* _Exercise requirements_: The entries below contain a stretch that opens with the line containing "isModalOpen : bool" and closes with the line containing "of a text; the"; set down that stretch exactly, both ends included, and nothing else.

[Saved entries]
== Segment start ==

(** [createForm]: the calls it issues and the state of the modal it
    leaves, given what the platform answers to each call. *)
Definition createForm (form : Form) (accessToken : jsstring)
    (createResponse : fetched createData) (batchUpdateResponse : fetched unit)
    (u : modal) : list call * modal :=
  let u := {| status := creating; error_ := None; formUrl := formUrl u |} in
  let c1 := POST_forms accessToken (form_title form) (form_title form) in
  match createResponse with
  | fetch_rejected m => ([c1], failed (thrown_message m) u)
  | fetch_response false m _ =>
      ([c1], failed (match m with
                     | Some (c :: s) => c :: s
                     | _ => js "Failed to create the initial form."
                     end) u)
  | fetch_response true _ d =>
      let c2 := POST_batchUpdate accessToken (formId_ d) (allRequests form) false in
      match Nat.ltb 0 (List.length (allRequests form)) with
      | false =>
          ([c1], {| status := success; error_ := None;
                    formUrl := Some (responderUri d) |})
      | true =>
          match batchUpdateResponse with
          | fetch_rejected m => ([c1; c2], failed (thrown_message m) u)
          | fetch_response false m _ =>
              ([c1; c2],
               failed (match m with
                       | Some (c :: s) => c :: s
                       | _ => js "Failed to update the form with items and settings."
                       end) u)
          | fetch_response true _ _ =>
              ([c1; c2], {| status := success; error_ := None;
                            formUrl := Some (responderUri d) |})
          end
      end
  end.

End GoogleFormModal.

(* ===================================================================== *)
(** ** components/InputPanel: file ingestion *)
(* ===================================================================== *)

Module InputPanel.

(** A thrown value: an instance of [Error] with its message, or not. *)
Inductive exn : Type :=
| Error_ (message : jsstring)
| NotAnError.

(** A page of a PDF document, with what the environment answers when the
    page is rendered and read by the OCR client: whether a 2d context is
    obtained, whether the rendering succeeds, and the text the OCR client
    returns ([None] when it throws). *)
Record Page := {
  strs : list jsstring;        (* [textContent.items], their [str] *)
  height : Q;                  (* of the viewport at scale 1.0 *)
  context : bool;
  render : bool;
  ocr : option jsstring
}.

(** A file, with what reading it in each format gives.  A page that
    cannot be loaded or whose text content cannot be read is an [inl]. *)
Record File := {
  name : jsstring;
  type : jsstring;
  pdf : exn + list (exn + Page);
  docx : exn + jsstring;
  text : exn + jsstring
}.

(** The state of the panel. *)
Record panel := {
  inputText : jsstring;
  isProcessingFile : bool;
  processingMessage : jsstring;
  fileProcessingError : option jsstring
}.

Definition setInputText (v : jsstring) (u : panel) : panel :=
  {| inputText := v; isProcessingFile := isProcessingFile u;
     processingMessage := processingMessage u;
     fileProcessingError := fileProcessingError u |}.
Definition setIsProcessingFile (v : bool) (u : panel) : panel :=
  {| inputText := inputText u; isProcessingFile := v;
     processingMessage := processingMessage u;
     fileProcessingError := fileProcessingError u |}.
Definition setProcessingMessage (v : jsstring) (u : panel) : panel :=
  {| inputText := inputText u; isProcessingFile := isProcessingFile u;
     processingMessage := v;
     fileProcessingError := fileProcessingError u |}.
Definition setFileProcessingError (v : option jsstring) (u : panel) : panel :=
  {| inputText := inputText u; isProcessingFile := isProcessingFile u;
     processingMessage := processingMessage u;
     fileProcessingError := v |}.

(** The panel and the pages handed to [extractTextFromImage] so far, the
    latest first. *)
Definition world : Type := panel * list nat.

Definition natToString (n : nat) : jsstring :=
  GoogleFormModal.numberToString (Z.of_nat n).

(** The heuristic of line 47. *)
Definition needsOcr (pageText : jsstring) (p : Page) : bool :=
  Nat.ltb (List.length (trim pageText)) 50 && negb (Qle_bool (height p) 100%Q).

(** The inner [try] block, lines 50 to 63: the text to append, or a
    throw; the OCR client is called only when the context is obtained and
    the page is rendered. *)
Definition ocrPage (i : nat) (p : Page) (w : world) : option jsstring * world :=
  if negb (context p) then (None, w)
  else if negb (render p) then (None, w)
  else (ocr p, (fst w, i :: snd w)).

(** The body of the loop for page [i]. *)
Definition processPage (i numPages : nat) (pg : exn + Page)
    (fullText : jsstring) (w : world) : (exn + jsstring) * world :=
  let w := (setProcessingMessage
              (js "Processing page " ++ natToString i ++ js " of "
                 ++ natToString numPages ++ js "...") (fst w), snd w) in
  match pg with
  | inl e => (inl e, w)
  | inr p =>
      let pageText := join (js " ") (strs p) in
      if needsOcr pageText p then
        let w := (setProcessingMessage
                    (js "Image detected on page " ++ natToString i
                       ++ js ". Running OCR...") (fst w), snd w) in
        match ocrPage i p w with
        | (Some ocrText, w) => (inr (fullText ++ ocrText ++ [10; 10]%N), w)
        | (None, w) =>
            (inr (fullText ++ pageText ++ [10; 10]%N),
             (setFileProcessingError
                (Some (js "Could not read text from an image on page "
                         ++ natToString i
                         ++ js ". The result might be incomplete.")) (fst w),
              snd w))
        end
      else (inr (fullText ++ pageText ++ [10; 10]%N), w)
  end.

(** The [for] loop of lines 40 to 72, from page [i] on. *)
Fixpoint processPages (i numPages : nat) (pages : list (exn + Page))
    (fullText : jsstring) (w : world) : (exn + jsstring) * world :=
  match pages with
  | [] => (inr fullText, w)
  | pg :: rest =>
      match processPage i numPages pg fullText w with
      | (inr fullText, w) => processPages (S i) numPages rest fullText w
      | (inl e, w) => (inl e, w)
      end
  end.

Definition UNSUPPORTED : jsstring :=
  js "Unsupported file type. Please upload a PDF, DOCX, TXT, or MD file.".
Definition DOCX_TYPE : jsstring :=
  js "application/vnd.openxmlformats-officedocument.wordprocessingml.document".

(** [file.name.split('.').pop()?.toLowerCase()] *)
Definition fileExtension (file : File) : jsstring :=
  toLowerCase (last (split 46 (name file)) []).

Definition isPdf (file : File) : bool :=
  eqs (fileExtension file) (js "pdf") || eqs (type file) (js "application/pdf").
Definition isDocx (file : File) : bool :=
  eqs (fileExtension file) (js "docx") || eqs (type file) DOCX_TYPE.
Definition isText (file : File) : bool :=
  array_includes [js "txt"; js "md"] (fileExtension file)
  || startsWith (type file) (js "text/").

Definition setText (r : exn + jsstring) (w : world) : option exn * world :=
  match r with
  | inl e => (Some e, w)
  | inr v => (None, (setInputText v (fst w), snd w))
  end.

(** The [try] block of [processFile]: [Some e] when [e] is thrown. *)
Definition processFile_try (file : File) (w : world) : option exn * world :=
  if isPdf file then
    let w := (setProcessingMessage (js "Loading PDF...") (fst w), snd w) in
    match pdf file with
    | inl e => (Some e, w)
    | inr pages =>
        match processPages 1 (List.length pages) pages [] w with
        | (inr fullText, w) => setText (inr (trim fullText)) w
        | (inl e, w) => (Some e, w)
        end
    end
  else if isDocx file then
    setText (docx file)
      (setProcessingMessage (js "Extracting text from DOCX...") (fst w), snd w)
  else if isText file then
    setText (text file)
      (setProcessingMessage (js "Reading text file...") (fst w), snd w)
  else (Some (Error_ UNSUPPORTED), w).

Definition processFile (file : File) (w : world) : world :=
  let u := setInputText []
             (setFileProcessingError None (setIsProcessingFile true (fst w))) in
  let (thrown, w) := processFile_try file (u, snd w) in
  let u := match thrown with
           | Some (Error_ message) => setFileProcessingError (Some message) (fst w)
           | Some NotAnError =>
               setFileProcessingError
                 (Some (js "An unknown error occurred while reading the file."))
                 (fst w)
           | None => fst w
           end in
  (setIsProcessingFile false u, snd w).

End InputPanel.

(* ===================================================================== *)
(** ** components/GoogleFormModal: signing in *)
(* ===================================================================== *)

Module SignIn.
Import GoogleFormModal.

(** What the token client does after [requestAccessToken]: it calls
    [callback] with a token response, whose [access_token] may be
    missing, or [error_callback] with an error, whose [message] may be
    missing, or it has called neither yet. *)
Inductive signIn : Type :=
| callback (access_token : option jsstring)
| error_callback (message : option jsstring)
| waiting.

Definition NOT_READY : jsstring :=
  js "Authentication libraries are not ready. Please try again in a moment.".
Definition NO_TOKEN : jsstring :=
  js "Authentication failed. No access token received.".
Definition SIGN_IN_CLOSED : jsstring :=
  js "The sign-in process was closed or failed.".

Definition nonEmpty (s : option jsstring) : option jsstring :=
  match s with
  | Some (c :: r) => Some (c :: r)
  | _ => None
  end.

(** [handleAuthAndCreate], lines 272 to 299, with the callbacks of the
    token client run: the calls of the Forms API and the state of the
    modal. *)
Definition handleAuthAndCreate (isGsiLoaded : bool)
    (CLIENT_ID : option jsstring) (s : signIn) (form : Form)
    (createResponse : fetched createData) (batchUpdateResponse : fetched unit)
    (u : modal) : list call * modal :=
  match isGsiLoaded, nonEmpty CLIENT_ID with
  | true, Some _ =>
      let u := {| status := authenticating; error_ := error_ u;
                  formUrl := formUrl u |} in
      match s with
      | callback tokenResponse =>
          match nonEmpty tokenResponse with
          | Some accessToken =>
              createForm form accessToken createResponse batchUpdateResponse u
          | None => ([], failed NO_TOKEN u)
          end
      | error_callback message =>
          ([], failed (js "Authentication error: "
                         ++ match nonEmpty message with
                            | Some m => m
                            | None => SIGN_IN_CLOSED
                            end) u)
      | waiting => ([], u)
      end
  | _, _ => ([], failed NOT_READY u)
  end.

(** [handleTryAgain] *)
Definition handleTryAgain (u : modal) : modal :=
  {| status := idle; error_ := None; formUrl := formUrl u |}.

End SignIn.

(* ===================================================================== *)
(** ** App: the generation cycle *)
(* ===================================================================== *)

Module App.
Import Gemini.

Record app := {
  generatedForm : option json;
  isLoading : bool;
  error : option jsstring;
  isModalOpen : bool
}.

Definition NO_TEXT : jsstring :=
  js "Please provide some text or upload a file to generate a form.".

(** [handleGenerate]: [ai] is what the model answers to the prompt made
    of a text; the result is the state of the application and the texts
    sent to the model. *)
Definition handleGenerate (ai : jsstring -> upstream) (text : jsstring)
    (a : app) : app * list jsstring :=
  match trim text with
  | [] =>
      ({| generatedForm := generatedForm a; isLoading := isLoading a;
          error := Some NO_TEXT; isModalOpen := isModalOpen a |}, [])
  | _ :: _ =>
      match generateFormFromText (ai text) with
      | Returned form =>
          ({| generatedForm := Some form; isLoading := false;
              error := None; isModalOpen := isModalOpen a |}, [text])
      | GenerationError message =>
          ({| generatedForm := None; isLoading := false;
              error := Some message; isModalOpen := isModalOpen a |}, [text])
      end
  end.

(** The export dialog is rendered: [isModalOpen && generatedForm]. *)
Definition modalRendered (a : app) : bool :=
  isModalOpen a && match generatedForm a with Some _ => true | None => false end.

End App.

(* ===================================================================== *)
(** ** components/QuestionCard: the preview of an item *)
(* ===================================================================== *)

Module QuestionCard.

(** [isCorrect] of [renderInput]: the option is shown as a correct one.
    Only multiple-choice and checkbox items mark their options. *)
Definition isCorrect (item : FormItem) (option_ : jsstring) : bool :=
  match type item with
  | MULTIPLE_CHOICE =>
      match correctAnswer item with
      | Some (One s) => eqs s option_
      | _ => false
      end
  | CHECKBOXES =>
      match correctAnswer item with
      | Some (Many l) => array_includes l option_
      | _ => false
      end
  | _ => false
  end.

== Segment end ==

* _Answer box_:
  isModalOpen : bool
}.

Definition NO_TEXT : jsstring :=
  js "Please provide some text or upload a file to generate a form.".

(** [handleGenerate]: [ai] is what the model answers to the prompt made
    of a text; the result is the state of the application and the texts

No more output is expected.